In recent years, studies have suggested that habitual Internet use and computer gaming can lead to lost sleep. A 2004 study in the journal Sleep revealed that adolescents with a TV set, gaming computer or Internet connection in their rooms spent measurably less time in bed. And some sleep researchers say that late-night use of gadgets with light-emitting screens can also have a detrimental impact on sleep.
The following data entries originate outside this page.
Definition com_fs_tmpfs_mksocket (dir : Z) (name : list Z) (attr fsattr : Z) w
    : res (errno * option Z * world S (tmpfs A)) :=
  '(dirent, out, w) ← create_common dir name fsattr E_COM_VNODE_TYPE_SOCKET w;
  o ← deref out;
  '(v, _) ← tnode_of o w;
  w ← link_node dir (extra v) dirent w;
  Ok (E0, out, w).

Definition com_fs_tmpfs_mount (mp : option Z) w : res (errno * option Z * world S (tmpfs A)) :=
  '(fs, w) ← obj_alloc sizeof_com_vfs w;
  '(tn_root, w) ← obj_alloc sizeof_tmpfs_node w;
  '(_, vn_root, w) ← com_fs_vfs_alloc_vnode (Some fs) E_COM_VNODE_TYPE_DIR TmpfsNodeOps tn_root w;
  r ← deref vn_root;
  v ← deref (vnodes w !! r);
  let w := set_tnode w tn_root (Tnode (Some r) 0 None None (TDir [])) in
  let w := set_vnodes w (<[r := Vnode (mountpointof v) (vfs v) (ops v) (type v) (num_ref v) true (extra v)]> (vnodes w)) in
  let w := World (vnodes w) (<[fs := mkVfs mp r]> (vfss w)) (umem w) (objs w) (fsdata w) in
  w ← match mp with
      | None => Ok w
      | Some mp =>
          m ← deref (vnodes w !! mp);
          KASSERT (bool_decide (type m = E_COM_VNODE_TYPE_DIR)) ;;
          Ok (set_vnodes w (<[mp := Vnode (Some fs) (vfs m) (ops m) (type m) (num_ref m) (isroot m) (extra m)]> (vnodes w)))
      end;
  Ok (E0, Some fs, w).

Definition com_fs_tmpfs_vget (inode : Z) w : res (errno * option Z * world S (tmpfs A)) :=
  t ← deref (tnodes (fsdata w) !! inode);
  match tn_vnode t with
  | None => Ok (ENOENT, None, w)
  | Some v => w ← COM_FS_VFS_VNODE_HOLD v w; Ok (E0, Some v, w)
  end.

(** ** Names *)

(** The loop over the entries of a directory. *)
Fixpoint find_entry (es : list Z) (name : list Z) (ds : gmap Z tmpfs_dir_entry) : res (option Z) :=
  match es with
  | [] => Ok None
  | e :: es =>
      d ← deref (ds !! e);
      if bool_decide (ent_name d = name) then Ok (Some (tnode d)) else find_entry es name ds
  end.
(** Two threads counted by [P] are the same one when there is only one. *)
Lemma cnt_unique {A} (P : A → bool) (m : gmap Z A) i j x y :
  (cnt P m ≤ 1)%nat → m !! i = Some x → P x = true → m !! j = Some y → P y = true → i = j.
Proof.
  intros Hc Hi Hx Hj Hy. destruct (decide (i = j)) as [|Hne]; [done|]. exfalso.
  unfold cnt in Hc. set (f := filter _ m) in Hc.
  assert (Hfi : f !! i = Some x) by (by apply map_lookup_filter_Some).
  assert (Hfj : delete i f !! j = Some y) by (rewrite lookup_delete_ne by done; by apply map_lookup_filter_Some).
  rewrite <- (insert_delete_id f i x Hfi), map_size_insert_None in Hc by apply lookup_delete_eq.
  rewrite <- (insert_delete_id _ j y Hfj), map_size_insert_None in Hc by apply lookup_delete_eq. lia.
Qed.

(** ** Spinlock *)
Definition KSPINLOCK_HELD_VALUE : Z := 1.
Definition KSPINLOCK_FREE_VALUE : Z := 0.

(** The processor a thread runs on: whether it takes interrupts, and the lock
    depth of the thread ([None] where there is no current thread). *)
Record cpu_thread : Type := CpuThread { interrupts : bool; lock_depth : option Z }.

Definition ARCH_CPU_DISABLE_INTERRUPTS (c : cpu_thread) : cpu_thread := CpuThread false (lock_depth c).
Definition ARCH_CPU_ENABLE_INTERRUPTS (c : cpu_thread) : cpu_thread := CpuThread true (lock_depth c).
Definition INCREMENT_LOCK_DEPTH (c : cpu_thread) : cpu_thread :=
  CpuThread (interrupts c) ((λ d, d + 1) <$> lock_depth c).
Definition DECREMENT_LOCK_DEPTH (c : cpu_thread) : cpu_thread :=
  CpuThread (interrupts c) ((λ d, d - 1) <$> lock_depth c).

Definition decrement_lock_depth_tested (c : cpu_thread) : cpu_thread :=
  match lock_depth c with
  | None => c
  | Some old_depth =>
      let c := CpuThread (interrupts c) (Some (old_depth - 1)) in
      if 1 =? old_depth then ARCH_CPU_ENABLE_INTERRUPTS c else c
  end.

Definition kspinlock_fake_acquire (c : cpu_thread) : cpu_thread :=
  INCREMENT_LOCK_DEPTH (ARCH_CPU_DISABLE_INTERRUPTS c).
Definition kspinlock_fake_release (c : cpu_thread) : cpu_thread := decrement_lock_depth_tested c.

(** Where a thread is with respect to the lock: before [__atomic_exchange_n],
    in the inner loop that reads the word, or past the acquisition. The
    deadline is that of [kspinlock_acquire_timeout]. *)
Inductive spin_pc : Type :=
  | SpinOut
  | SpinTry (end_ns : option Z)
  | SpinWait (end_ns : option Z)
  | SpinIn.

Record spin_state : Type := SpinState { spin_word : Z; spin_threads : gmap Z (cpu_thread * spin_pc) }.

(** The entry of [kspinlock_acquire] and of [kspinlock_acquire_timeout]. *)
Definition spin_enter (end_ns : option Z) (c : cpu_thread) : cpu_thread * spin_pc :=
  (INCREMENT_LOCK_DEPTH (ARCH_CPU_DISABLE_INTERRUPTS c), SpinTry end_ns).
(* ===== verification/Mutex.v ===== *)
(** * The mutex, src/com/lib/mutex.c

    The threads and their steps are modelled as in [Locks]: one step per
    section between taking the inner spinlock and releasing it. A thread that
    waits with a timeout has a timer, which may expire at any time between
    falling asleep and the moment the thread, awake again, cancels it
    (com_sys_sched_wait_spinlock_timeout and sched_handle_timeout in
    src/com/sys/sched.c). *)
From S2P Require Import Prelude Locks.

(** ** Data *)
Record kmutex : Type := Kmutex {
  mx_lock : option Z;           (* who holds the inner spinlock *)
  locked : bool;
  owner : option Z;
  waiters : list Z }.

Definition KMUTEX_INIT : kmutex := Kmutex None false None [].
Definition CONFIG_MUTEX_RETRIES : nat := 60.

(** Where a thread is. [timed] says that it waits with a timeout,
    [retries] counts the turns left in [try_acquire_internal], [expired] is
    [timed_wait_expired] and [timed_out] the result of the wait. *)
Inductive mx_pc : Type :=
  | MxOut
  | TryOnceSpin | TryOnceSection
  | TrySpin (retries : nat) (timed : bool) | TrySection (retries : nat) (timed : bool)
  | SlowSpin (timed : bool) | LoopSection (timed : bool)
  | MxAsleep (timed : bool)
  | MxWoken (timed expired : bool)
  | WokenSpin (timed timed_out : bool) | WokenSection (timed timed_out : bool)
  | MxHeld
  | MxDoneSpin | MxDoneSection
  | MxPanic.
What could make matters worse is that children and young adults require a lot more sleep than adults -- and ignoring this basic need in favor of texting or surfing the web can lead to serious problems.
"Insufficient sleep is associated with huge life factors, such as mood issues," said Dr. Helene Emsellem, director of The Center for Sleep and Wake Disorders in Chevy Chase, Md. "They are also more likely to be overweight."
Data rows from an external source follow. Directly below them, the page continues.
(** A thread in no queue is made ready on processor [r]. *)
Lemma wf_enqueue pops ts T W C t th th' r x :
  wf pops T W C → T !! t = Some th → cpu th = None → ¬ is_idle C t →
  (∀ c y, C !! c = Some y → t ∉ sched_queue y) → (∀ w q, W !! w = Some q → t ∉ q) →
  (∀ u, u ∈ ts ↔ u ∈ pops ∧ u ≠ t) → NoDup ts → C !! r = Some x →
  state th' = E_COM_THREAD_STATE_READY → waiting_on th' = None → cpu th' = None → last_cpu th' = last_cpu th →
  wf ts (<[t := th']> T) W (<[r := with_queue x (sched_queue x ++ [t])]> C).
Proof.
  intros H Ht Hcpu Hni Hnr Hnw Hts Hnd Hx Hst Hwo Hc' Hl.
  pose proof (λ u, is_idle_insert C r x (with_queue x (sched_queue x ++ [t])) u Hx eq_refl) as Hid.
  assert (Hcp : ∀ c y, <[r := with_queue x (sched_queue x ++ [t])]> C !! c = Some y → ∃ y0, C !! c = Some y0 ∧
    cur_thread y = cur_thread y0 ∧ idle_thread y = idle_thread y0 ∧ (sched_queue y = sched_queue y0 ∨ c = r ∧ sched_queue y = sched_queue y0 ++ [t])).
  { intros c y Hy. upd Hy; [exists x; split_and!; [done..|by right]|exists y; split_and!; [done..|by left]]. }
  assert (Hpc : ∀ c y, C !! c = Some y → ∃ y', <[r := with_queue x (sched_queue x ++ [t])]> C !! c = Some y' ∧
    cur_thread y' = cur_thread y ∧ idle_thread y' = idle_thread y ∧ (∀ u, u ∈ sched_queue y → u ∈ sched_queue y')).
  { intros c y Hy. destruct (decide (c = r)) as [->|]; [|exists y; by rewrite lookup_insert_ne].
    eexists. rewrite lookup_insert_eq. split; [done|]. assert (y = x) as -> by congruence. simpl. split_and!; try done. intros u Hu. apply elem_of_app. by left. }
  split.
  - intros c y u (y0 & Hy & -> & _)%Hcp Hu. destruct (wf_cur _ _ _ _ H c y0 u Hy Hu) as (a & Ha & Hac & ?). exists a. rewrite lookup_insert_ne by congruence. done.
  - intros u a c Ha Hac. upd Ha; [congruence|]. destruct (wf_cpu _ _ _ _ H u a c Ha Hac) as (y & Hy & Hyu).
    destruct (Hpc c y Hy) as (y' & Hy' & ? & ? & _). exists y'. split; [done|].
    destruct Hyu; [left|right]; congruence.
  - intros u a Ha Hac. upd Ha; [congruence|]. destruct (wf_running _ _ _ _ H u a Ha Hac) as (c & y & Hy & Hyu).
    destruct (Hpc c y Hy) as (y' & Hy' & ? & _). exists c, y'. split; [done|congruence].
  - intros c y u Hy Hu. setoid_rewrite Hid. destruct (decide (u = t)) as [->|Hut]; [exists th'; by rewrite lookup_insert_eq|].
    destruct (Hcp c y Hy) as (y0 & Hy0 & _ & _ & Hq). assert (Hu0 : u ∈ sched_queue y0) by (destruct Hq as [<-|[_ Hq]]; [done|rewrite Hq in Hu; by apply elem_of_app in Hu as [? | ->%list_elem_of_singleton]]).
    destruct (wf_run _ _ _ _ H c y0 u Hy0 Hu0) as (a & Ha & ?). exists a. by rewrite lookup_insert_ne.
  - intros w q u Hq Hu. destruct (wf_wait _ _ _ _ H w q u Hq Hu) as (a & Ha & ? & ? & ? & Hi & Hnp). exists a. rewrite Hid.
    rewrite lookup_insert_ne by (intros ->; by apply (Hnw w q)). split_and!; try done. by intros [? _]%Hts.
  - intros u a w Ha Hw Hp. upd Ha; [congruence|]. apply (wf_waiting _ _ _ _ H u a w Ha Hw). intros Hin. by apply Hp, Hts.
  - intros c y Hy. destruct (Hcp c y Hy) as (y0 & Hy0 & _ & _ & [->|[_ ->]]); [by apply (wf_run_nodup _ _ _ _ H c)|].
    apply NoDup_app. split; [by apply (wf_run_nodup _ _ _ _ H c)|]. split; [|apply NoDup_singleton]. intros u Hu ->%list_elem_of_singleton. by apply (Hnr c y0).
  - apply (wf_wait_nodup _ _ _ _ H).
  - intros c1 c2 y1 y2 u H1 H2 Hu1 Hu2. destruct (Hcp c1 y1 H1) as (z1 & Hz1 & _ & _ & Q1). destruct (Hcp c2 y2 H2) as (z2 & Hz2 & _ & _ & Q2).
    destruct (decide (u = t)) as [->|Hut].
    + assert (Hr : ∀ c y z, C !! c = Some z → t ∈ sched_queue y → (sched_queue y = sched_queue z ∨ c = r ∧ sched_queue y = sched_queue z ++ [t]) → c = r).
      { intros c y z Hz Hin [Heq|[-> _]]; [|done]. rewrite Heq in Hin. by destruct (Hnr c z Hz). }
      rewrite (Hr c1 y1 z1), (Hr c2 y2 z2) by done. done.
    + assert (Hr : ∀ c y z, u ∈ sched_queue y → (sched_queue y = sched_queue z ∨ c = r ∧ sched_queue y = sched_queue z ++ [t]) → u ∈ sched_queue z).
      { intros c y z Hin [<-|[_ Heq]]; [done|]. rewrite Heq in Hin. by apply elem_of_app in Hin as [? | ->%list_elem_of_singleton]. }
      apply (wf_run_disj _ _ _ _ H c1 c2 z1 z2 u Hz1 Hz2); [by apply (Hr c1 y1)|by apply (Hr c2 y2)].
  - intros c y Hy. destruct (Hcp c y Hy) as (y0 & Hy0 & _ & -> & _). destruct (wf_idle _ _ _ _ H c y0 Hy0) as (a & Ha & ?). exists a.
    rewrite lookup_insert_ne; [done|]. intros Heq. apply Hni. by exists c, y0.
  - intros c1 c2 y1 y2 (z1 & Hz1 & _ & -> & _)%Hcp (z2 & Hz2 & _ & -> & _)%Hcp. by apply (wf_idle_inj _ _ _ _ H).
  - intros u a Ha Hs Hn. rewrite Hid in Hn. upd Ha.
    + exists r, (with_queue x (sched_queue x ++ [t])). rewrite lookup_insert_eq. split; [done|]. simpl. apply elem_of_app. right. by apply list_elem_of_singleton.
    + destruct (wf_ready _ _ _ _ H u a Ha Hs Hn) as (c & y & Hy & Hu). destruct (Hpc c y Hy) as (y' & Hy' & _ & _ & Hin). exists c, y'. auto.
  - intros u a c Ha Hla. assert (Hs : is_Some (C !! c)) by (upd Ha; [apply (wf_last _ _ _ _ H t th); congruence|by apply (wf_last _ _ _ _ H u a)]).
    destruct Hs as [y Hy]. destruct (Hpc c y Hy) as (y' & -> & _). by eexists.
  - intros u [Hu Hut]%Hts. destruct (wf_pops _ _ _ _ H u Hu) as (a & Ha & ?). exists a. rewrite Hid. by rewrite lookup_insert_ne.
  - done.
Qed.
"It can lead to social isolation, a lack of social skills development and interfere with the ability to function in school or at work," said Alan Hilfer, chief psychologist in the department of psychiatry at Maimonides Medical Center in New York City.
He added that young people's relationship with technology borders on addiction.
"Overuse of the Internet has an addictive quality, feeding into some aspects of compulsive or impulsive disorders when teens or college students are involved," he said.
Hilfer added that they may suffer from withdrawal if there's no access to a computer, and they also find themselves needing more in terms of software, upgrades and more time online.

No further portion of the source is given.